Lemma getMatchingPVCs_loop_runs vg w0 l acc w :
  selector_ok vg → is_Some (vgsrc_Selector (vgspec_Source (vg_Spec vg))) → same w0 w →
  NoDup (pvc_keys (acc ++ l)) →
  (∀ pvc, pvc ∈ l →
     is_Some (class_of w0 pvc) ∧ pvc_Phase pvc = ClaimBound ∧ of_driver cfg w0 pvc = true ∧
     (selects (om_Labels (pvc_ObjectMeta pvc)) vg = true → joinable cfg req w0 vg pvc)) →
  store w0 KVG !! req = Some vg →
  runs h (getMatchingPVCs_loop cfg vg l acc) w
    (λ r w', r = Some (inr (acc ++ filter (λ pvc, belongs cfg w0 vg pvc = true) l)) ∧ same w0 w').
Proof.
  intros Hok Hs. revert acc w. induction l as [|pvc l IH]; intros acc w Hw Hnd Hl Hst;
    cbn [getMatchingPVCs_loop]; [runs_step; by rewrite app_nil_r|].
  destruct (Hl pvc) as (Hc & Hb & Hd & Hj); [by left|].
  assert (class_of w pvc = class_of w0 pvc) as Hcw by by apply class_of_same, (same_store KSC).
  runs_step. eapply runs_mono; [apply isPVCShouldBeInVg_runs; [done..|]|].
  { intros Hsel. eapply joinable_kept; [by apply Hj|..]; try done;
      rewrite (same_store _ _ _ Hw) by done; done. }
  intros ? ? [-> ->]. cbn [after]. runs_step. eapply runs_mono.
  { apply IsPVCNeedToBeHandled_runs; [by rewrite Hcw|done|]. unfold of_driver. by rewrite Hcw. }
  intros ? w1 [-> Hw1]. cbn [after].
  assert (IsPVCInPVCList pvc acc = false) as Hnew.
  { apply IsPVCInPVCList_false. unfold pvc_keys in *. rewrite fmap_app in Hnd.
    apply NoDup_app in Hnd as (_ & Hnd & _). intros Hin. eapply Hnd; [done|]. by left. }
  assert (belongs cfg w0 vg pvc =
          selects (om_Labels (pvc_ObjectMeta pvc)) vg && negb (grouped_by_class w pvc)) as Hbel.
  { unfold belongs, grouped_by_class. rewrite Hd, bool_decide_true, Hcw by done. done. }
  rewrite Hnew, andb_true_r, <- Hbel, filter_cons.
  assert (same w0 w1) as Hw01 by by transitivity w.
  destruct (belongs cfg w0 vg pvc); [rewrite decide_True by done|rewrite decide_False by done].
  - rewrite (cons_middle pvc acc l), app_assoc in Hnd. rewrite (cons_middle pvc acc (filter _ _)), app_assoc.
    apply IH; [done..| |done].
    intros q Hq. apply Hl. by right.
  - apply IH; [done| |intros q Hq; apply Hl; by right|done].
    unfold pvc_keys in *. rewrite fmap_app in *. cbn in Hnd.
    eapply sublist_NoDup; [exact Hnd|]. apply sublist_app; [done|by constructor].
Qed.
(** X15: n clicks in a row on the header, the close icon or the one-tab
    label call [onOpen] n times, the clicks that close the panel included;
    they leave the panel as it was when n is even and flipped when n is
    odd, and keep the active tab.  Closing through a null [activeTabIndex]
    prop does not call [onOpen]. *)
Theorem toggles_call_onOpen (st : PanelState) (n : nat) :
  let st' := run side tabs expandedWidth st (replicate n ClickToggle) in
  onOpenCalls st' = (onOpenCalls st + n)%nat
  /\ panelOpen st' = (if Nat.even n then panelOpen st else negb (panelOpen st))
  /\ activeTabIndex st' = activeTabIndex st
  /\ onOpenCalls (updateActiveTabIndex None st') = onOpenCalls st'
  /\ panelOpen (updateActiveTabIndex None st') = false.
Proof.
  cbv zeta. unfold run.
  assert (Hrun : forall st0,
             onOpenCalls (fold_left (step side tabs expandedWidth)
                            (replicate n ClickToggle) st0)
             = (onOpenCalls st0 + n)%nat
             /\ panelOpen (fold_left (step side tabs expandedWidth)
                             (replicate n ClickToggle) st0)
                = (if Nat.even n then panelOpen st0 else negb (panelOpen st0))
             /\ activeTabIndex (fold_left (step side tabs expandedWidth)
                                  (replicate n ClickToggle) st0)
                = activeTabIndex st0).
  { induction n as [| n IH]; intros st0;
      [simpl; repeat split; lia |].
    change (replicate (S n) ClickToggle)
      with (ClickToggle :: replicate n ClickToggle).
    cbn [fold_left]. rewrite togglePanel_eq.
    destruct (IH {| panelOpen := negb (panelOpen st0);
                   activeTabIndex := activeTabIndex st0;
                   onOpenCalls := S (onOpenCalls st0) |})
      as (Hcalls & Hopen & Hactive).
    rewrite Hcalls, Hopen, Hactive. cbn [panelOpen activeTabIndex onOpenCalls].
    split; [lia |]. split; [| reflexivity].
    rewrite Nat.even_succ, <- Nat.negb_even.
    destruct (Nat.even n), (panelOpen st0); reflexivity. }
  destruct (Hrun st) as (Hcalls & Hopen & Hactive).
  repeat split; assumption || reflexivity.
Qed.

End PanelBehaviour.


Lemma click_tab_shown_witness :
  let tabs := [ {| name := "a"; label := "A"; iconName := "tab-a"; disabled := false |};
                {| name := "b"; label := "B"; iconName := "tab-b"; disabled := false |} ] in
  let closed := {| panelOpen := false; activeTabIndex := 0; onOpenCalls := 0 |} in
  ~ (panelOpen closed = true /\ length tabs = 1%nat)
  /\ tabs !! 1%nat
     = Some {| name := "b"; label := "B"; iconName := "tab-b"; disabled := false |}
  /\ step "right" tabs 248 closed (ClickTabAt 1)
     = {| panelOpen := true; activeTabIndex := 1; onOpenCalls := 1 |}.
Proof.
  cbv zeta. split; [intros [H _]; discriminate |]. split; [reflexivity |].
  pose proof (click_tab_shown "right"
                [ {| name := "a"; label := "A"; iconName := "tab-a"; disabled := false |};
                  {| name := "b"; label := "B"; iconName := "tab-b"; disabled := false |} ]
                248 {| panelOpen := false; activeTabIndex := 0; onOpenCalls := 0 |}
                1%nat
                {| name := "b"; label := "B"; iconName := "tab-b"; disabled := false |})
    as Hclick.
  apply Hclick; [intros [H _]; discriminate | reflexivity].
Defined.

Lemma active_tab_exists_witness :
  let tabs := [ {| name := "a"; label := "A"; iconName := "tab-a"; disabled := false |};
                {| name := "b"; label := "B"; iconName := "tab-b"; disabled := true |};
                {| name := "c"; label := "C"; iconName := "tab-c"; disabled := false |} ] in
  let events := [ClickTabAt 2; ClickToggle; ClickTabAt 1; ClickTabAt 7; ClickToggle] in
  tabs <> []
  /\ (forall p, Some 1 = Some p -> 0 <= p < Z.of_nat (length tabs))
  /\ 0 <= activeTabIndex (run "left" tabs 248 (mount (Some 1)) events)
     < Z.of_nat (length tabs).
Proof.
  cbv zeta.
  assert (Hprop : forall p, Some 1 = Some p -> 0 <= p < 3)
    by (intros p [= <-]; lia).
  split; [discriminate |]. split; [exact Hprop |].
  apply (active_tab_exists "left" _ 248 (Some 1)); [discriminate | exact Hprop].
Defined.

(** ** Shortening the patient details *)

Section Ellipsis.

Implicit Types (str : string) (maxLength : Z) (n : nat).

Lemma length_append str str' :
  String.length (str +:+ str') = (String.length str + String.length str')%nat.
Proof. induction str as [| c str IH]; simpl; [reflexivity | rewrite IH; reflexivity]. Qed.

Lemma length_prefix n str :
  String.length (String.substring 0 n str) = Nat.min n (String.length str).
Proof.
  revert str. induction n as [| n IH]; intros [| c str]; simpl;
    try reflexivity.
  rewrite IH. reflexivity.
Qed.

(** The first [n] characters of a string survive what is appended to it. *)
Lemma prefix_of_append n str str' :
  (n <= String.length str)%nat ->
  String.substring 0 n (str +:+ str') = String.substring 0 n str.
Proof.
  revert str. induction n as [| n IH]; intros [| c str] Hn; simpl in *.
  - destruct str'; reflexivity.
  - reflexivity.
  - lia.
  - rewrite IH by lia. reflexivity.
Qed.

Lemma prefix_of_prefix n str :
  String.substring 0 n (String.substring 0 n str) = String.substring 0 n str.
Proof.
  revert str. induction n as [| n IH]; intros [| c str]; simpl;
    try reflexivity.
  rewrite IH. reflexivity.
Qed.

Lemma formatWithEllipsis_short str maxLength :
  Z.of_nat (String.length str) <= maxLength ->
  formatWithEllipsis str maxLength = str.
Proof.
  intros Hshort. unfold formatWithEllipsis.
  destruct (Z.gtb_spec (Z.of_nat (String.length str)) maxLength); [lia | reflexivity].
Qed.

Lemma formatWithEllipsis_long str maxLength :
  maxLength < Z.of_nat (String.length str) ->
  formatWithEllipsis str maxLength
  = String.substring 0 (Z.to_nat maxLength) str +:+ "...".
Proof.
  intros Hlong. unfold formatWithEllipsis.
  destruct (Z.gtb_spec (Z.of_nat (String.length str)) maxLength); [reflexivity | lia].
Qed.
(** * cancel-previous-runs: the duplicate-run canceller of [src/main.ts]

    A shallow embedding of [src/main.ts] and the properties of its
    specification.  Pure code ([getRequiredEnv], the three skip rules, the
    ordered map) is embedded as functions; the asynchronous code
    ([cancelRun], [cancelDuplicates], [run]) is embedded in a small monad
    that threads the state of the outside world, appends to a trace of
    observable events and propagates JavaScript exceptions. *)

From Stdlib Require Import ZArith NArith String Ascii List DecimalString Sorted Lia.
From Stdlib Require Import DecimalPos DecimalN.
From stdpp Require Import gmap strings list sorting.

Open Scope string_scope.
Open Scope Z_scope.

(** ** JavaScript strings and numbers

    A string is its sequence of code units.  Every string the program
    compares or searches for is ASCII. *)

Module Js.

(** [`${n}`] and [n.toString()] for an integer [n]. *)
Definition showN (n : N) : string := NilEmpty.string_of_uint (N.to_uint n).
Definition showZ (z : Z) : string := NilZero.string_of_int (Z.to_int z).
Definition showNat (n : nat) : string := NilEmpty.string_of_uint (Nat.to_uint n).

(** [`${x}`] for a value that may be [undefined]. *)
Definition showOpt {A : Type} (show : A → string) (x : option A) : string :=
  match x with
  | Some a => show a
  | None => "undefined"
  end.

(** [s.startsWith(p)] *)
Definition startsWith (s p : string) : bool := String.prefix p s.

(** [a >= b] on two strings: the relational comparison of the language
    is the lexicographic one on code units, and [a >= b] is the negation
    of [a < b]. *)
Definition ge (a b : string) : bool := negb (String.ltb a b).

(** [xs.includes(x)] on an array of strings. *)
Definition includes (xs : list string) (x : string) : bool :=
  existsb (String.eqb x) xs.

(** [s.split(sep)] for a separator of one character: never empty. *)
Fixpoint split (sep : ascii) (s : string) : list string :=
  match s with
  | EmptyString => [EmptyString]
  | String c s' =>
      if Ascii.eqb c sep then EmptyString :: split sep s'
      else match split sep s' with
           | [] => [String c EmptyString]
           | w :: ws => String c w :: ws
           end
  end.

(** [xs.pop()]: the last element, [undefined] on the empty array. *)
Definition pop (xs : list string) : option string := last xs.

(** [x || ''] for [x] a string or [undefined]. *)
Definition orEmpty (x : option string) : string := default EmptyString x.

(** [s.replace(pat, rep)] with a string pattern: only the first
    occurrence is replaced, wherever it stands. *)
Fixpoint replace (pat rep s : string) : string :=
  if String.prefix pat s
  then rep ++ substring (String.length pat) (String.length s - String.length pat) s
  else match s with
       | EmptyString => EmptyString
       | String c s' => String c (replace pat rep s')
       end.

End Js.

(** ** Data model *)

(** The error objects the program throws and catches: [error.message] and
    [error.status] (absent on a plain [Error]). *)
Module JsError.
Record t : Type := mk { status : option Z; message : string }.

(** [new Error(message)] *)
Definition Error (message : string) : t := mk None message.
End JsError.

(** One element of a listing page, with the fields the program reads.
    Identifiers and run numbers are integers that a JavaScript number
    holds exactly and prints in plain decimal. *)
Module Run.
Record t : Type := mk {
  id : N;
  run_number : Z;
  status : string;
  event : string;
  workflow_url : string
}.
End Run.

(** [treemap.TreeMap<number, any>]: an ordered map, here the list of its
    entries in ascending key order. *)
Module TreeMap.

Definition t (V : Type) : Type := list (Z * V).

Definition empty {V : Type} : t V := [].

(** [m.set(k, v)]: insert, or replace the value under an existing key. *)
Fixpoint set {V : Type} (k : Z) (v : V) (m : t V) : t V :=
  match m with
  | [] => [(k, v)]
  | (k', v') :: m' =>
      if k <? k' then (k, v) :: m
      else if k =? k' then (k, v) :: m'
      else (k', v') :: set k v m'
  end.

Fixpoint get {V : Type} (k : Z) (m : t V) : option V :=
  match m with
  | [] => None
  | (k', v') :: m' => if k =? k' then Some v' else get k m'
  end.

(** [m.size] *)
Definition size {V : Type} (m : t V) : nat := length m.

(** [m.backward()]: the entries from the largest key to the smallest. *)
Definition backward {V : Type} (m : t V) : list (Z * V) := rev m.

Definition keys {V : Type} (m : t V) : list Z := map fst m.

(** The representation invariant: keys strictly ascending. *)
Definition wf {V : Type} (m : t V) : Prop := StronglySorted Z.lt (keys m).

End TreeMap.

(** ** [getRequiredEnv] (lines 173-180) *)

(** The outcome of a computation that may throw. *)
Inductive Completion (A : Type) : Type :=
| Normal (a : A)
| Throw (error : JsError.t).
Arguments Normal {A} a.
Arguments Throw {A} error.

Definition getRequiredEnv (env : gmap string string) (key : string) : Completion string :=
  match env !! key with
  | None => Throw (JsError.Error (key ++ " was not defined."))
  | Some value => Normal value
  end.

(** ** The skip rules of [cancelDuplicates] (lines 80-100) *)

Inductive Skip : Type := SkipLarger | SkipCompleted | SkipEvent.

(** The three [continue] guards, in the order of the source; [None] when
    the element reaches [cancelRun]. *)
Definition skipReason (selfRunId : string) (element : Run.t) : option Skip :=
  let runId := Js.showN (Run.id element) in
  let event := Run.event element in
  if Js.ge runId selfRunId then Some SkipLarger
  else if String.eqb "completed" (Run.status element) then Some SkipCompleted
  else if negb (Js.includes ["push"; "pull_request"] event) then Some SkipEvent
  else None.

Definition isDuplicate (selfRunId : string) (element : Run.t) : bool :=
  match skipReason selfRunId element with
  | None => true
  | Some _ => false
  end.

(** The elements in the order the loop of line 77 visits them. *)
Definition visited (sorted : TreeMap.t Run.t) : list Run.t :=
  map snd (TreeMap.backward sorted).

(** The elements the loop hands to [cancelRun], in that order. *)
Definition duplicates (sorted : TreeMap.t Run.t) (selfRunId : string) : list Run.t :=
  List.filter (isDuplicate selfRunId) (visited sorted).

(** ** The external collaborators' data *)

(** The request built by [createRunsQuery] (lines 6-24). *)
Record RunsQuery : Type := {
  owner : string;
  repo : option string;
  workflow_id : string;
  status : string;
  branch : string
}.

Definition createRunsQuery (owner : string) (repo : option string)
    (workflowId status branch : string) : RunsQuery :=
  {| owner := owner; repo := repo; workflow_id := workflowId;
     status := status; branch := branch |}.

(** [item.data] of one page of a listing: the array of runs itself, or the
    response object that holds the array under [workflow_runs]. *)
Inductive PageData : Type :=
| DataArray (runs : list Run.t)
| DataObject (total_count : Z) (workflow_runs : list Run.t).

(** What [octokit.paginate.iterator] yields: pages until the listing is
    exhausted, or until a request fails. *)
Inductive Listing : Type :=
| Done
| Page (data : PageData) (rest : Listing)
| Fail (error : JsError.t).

────────────────

Out of the data above, transcribe exactly and only the lines starting with the line that has "fmap_app in Hnd." and going on through the line that has "label call [onOpen]", both included.

  { apply IsPVCInPVCList_false. unfold pvc_keys in *. rewrite fmap_app in Hnd.
    apply NoDup_app in Hnd as (_ & Hnd & _). intros Hin. eapply Hnd; [done|]. by left. }
  assert (belongs cfg w0 vg pvc =
          selects (om_Labels (pvc_ObjectMeta pvc)) vg && negb (grouped_by_class w pvc)) as Hbel.
  { unfold belongs, grouped_by_class. rewrite Hd, bool_decide_true, Hcw by done. done. }
  rewrite Hnew, andb_true_r, <- Hbel, filter_cons.
  assert (same w0 w1) as Hw01 by by transitivity w.
  destruct (belongs cfg w0 vg pvc); [rewrite decide_True by done|rewrite decide_False by done].
  - rewrite (cons_middle pvc acc l), app_assoc in Hnd. rewrite (cons_middle pvc acc (filter _ _)), app_assoc.
    apply IH; [done..| |done].
    intros q Hq. apply Hl. by right.
  - apply IH; [done| |intros q Hq; apply Hl; by right|done].
    unfold pvc_keys in *. rewrite fmap_app in *. cbn in Hnd.
    eapply sublist_NoDup; [exact Hnd|]. apply sublist_app; [done|by constructor].
Qed.
(** X15: n clicks in a row on the header, the close icon or the one-tab
    label call [onOpen] n times, the clicks that close the panel included;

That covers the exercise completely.